#### [Work task]
Please output exactly the part of the records below that opens with the line containing "(∀ v, KeyDerivedInstanceControllerStopped" and closes with the line containing "Some requester ∧", both lines included, and nothing else.

(Information given)

(** Preemption is bounded and only ever favours the more important: a cycle stops at
    most three instances, each a running instance on an alive node, of a service
    that is neither stateful nor per-node and has a strictly lower priority than
    the service of some pending instance the cycle could not place. *)
Theorem Reconcile_preemption now facts s :
  ∃ changes s' victims, Reconcile now facts s = Some (changes, s') ∧
    (∀ v, KeyDerivedInstanceControllerStopped v ∈ ChangeKey <$> changes ↔ v ∈ victims) ∧
    NoDup victims ∧ Z.of_nat (length victims) ≤ 3 ∧
    ∀ v, v ∈ victims → ∃ r requester, r ∈ unplacedOf facts ∧ instsOf facts !! r = Some requester ∧
      (∀ n, ¬ decides changes r n) ∧
      preemptible (nodesOf facts) (instsOf facts) (placesOf facts) (constraintsOf facts) (prioritiesOf facts)
        (statefulOf facts) (service requester) (countOf (prioritiesOf facts) (service requester)) v.
Proof.
  destruct (Reconcile_spec now facts s) as (d & E & Hok & _). do 2 eexists. exists (victimsOf d).
  split_and!; [exact E|apply changesOf_stops|apply Hok|apply Hok|]. intros v Hv.
  destruct (ok_victim _ _ Hok v Hv) as (r & Hr & Hnp & req & Hreq & Hpre). exists r, req. split_and!; [done..| |done].
  intros n [Hp|[src Hm]]%changesOf_placement.
  - apply Hnp. unfold placedSet. rewrite elem_of_list_to_set. apply list_elem_of_fmap. by exists (r, n).
  - destruct (moved_running _ _ _ Hok Hm) as (_ & info & Hinfo & Hrun). unfold moved in Hinfo. simpl in Hinfo.
    apply findUnplaced_spec in Hr as (info' & Hinfo' & Hp & _).
    rewrite Hinfo in Hinfo'. injection Hinfo' as ->. by rewrite Hp in Hrun.
Qed.

(** Rebalancing makes progress: a cycle moves at most two instances, and every
    move lowers the imbalance of the cluster (the sum over alive nodes of the
    square of their load) by at least two, so that moves cannot undo each other
    and cannot go on forever. *)
Theorem Reconcile_rebalance now facts s :
  ∃ changes s' ms, Reconcile now facts s = Some (changes, s') ∧
    Z.of_nat (length ms) ≤ 2 ∧ NoDup (moved <$> ms) ∧
    (∀ i n, decides changes i n ∧ (i ∉ unplacedOf facts) ↔ ∃ src, (i, src, n) ∈ ms) ∧
    let ids := collectAliveNodeIDs (nodesOf facts) in
    imbalance (instsOf facts) ids (apply_moves (placesOf facts) ms) ≤
      imbalance (instsOf facts) ids (placesOf facts) - 2 * Z.of_nat (length ms).
Proof.
  destruct (Reconcile_spec now facts s) as (d & E & Hok & _). do 2 eexists. exists (movesOf d).
  split_and!; [exact E|apply Hok|apply Hok| |pose proof (ok_imbalance _ _ Hok); simpl in *; lia].
  intros i n. split.
  - intros [[Hp|?]%changesOf_placement Hnot]; [|done]. destruct Hnot.
    eapply submseteq_elem; [apply (ok_placed _ _ Hok)|]. apply list_elem_of_fmap. by exists (i, n).
  - intros [src Hm]. split.
    + exists (mkChange OpPut (KeyPlacementInstance i) n ("rebalance/" +:+ i)). split; [|done].
      unfold changesOf. rewrite !elem_of_app. do 4 right. unfold movesToChanges. apply list_elem_of_bind.
      exists (i, src, n). split; [|done]. unfold buildRebalanceMoveChanges. apply elem_of_cons. by left.
    + intros (info' & Hinfo' & Hp & _)%findUnplaced_spec.
      destruct (moved_running _ _ _ Hok Hm) as (_ & info & Hinfo & Hrun). unfold moved in Hinfo. simpl in Hinfo.
      rewrite Hinfo in Hinfo'. injection Hinfo' as ->. by rewrite Hp in Hrun.
Qed.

(End Information given)

#### [Output for this exercise]
    (∀ v, KeyDerivedInstanceControllerStopped v ∈ ChangeKey <$> changes ↔ v ∈ victims) ∧
    NoDup victims ∧ Z.of_nat (length victims) ≤ 3 ∧
    ∀ v, v ∈ victims → ∃ r requester, r ∈ unplacedOf facts ∧ instsOf facts !! r = Some requester ∧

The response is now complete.